I went to the Howard Dean Meetup last night at Halcyon.
There were dozens of people in attendance; the crowd seemed energetic and enthusiastic. The event was well-organized, and the organizers seemed experienced at the campaign process.
One organizer gave an informative talk about the process of campaigning — signing petitions to get Dean on the ballot, having fund-raising house parties, competing in the precinct caucuses.
The second organizer gave a very short but inspirational talk about taking our country back.
To the best of my understanding — Dean has no chance of winning Texas, but some chance of winning the Democratic primary. So this is a useful endeavor.
I’ve never been involved in elections before except to vote. But with things like this happening, I feel the need to show up and do something.
I like Dean’s socially liberal and fiscally conservative policy and record. I like the way he uses the words civil liberties liberally in his discussion of homeland security. I really like the way that his campaign is making use of the the internet as a tool for grass-roots organizing, with Meet-Up and weblogs.
And I’m very impressed by paragraphs like this on his website.
The current Administration has defined the concept of national security too narrowly. For example, our failure to develop alternative sources of energy and fuel creates an over-dependence on petroleum imported from the Middle East. As a result, we send billions of dollars every year to countries that are financing radical educational systems that teach young people to hate Christians, Jews and Americans. We learned on September 11 that these schools are prime recruiting grounds for terrorists.
America needs an energy policy that stresses conservation and renewable fuels, including ethanol, solar, wind and biomass. Alternative energy sources are practical, economically viable and good for our environment; they are smart national security policy, as well.
Dean just pulled even with Kerry in New Hampshire.
Here’s the Dean for Texas website and the Texans for Dean mailing list.
I was there too! I couldn’t stick around much after Glen Maxey spoke, but I’m glad I went. I was extremely involved with the Bradley campaign, and it was the first campaign I ever really got involved in. Needless to say, it broke my heart when he got Gored. So it takes a lot to get me all fired up about someone again — Dean’s got it.
Maybe for the next meetup, we could try and find each other? 🙂
Hey Adina,
I’ll have to check out that new coffee shop when i come to town.
I think we get about 12% of our oil from the Middle East, and our willingness to depose Saddam illustrates that we are not making foreign policy based on oil dependence.
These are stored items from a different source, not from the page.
Lemma check_args_iff args defs s s' :
  length args = length defs →
  check_args args defs s = (Ok tt, s') ↔ Forall2 arg_fits args defs ∧ s' = s.
Proof.
  revert defs. induction args as [|a args IH]; intros [|d defs] Hl; try done; simpl.
  - unfold mret, M_ret. split; [by intros [= <-]|by intros [_ ->]].
  - unfold mbind, M_bind. rewrite Forall2_cons. unfold arg_fits at 1.
    destruct (fits_type a (fd_field_type d)) as [[]|[]|w]; simpl.
    + rewrite IH by (simpl in Hl; lia). naive_solver.
    + naive_solver.
    + naive_solver.
Qed.

Lemma push_args_iff args s s' :
  stack_ok (rs_stack s) →
  for_each (ipush_value machine) args s = (Ok tt, s')
  ↔ length (rs_stack s) + length args ≤ STACK_SIZE ∧ s' = set_stack (rs_stack s ++ args) s.
Proof.
  revert s. induction args as [|v args IH]; intros s Hok; simpl.
  - rewrite app_nil_r. unfold mret, M_ret, stack_ok in *. destruct s; unfold set_stack; simpl in *.
    split; [intros [= <-]; by split; [lia|]|by intros [_ ->]].
  - destruct (decide (length (rs_stack s) < STACK_SIZE)) as [Hlt|Hge].
    + etrans; [by erewrite M_bind_Ok by by apply ipush_value_ok|]. rewrite IH.
      * simpl. rewrite length_app, <- app_assoc. simpl. split; intros [? ->]; (split; [lia|done]).
      * unfold stack_ok. simpl. rewrite length_app. simpl. lia.
    + split; [|intros [? _]; lia]. intros (? & s1 & E & _)%M_bind_inv_Ok. exfalso.
      unfold ipush_value, get_state in E. apply M_bind_inv_Ok in E as (? & ? & [= <- <-] & E).
      apply M_bind_inv_Ok in E as (st & s2 & E & _).
      assert ((try_at machine (push_value v (rs_stack s)) s).1 = Ok st) as E' by by rewrite E.
      apply try_at_inv, push_value_inv in E'. lia.
Qed.

Lemma setup_function_iff l s s' :
  setup_function machine l s = (Ok tt, s') ↔
  ∃ addr, bt_get l (labels machine) = Some addr
          ∧ s' = set_scope (scope_clear (rs_scope s)) (set_call_state [] (set_pc addr s)).
Proof.
  unfold setup_function, set_pc_by_label. destruct (bt_get l (labels machine)) as [addr|].
  - unfold modify_scope, modify, mbind, M_bind. simpl. split; [intros [= <-]; eauto|naive_solver].
  - split; [|naive_solver]. intros (a & ? & E & _)%M_bind_inv_Ok.
    by apply fail_at_inv in E.
Qed.
End Entry.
(Even if having Iraq’s oil secure for extraction was a major motive, the war has the potential to destabilize the region enough that it would not be worth the risk if we could get more Iraqi oil just by lifting sanctions and helping Saddam develop his oil fields. Ergo – we are not in Iraq primarily for oil.)
So we should continue moving away from petroleum-based energy, and we are still too nice to Saudi Arabia, but I think that is a vestige of Bush I and the Arabophilia of the State Dept. The Iraq war is actually a step in the direction Dean wants to take – Bush fils is not listening to his father’s advisors.
Judith,
Even if we get 12% of our oil from the Middle East, the region has a higher market share than that overall, and therefore has a greater ability to impact US energy prices.
“the war has the potential to destabilize the region enough that it would not be worth the risk if we could get more Iraqi oil just by lifting sanctions and helping Saddam develop his oil fields.
Yes. I don’t think this disproves the oil motive. I think this shows that administration is overconfident about its ability to stabilize the region by military invasion and occupation. Look at the difficulty Israel has in occupying the territories. And Israel does not have a choice of neighbors. The US had a choice.
“The Iraq war is actually a step in the direction Dean wants to take.”
I don’t understand this at all. Fighting Iraq does nothing to reduce our dependence on oil as a source of energy.
It is only a step in that direction if you believe that the US has the ability, on its own, to remake Iraq into a democratic nation.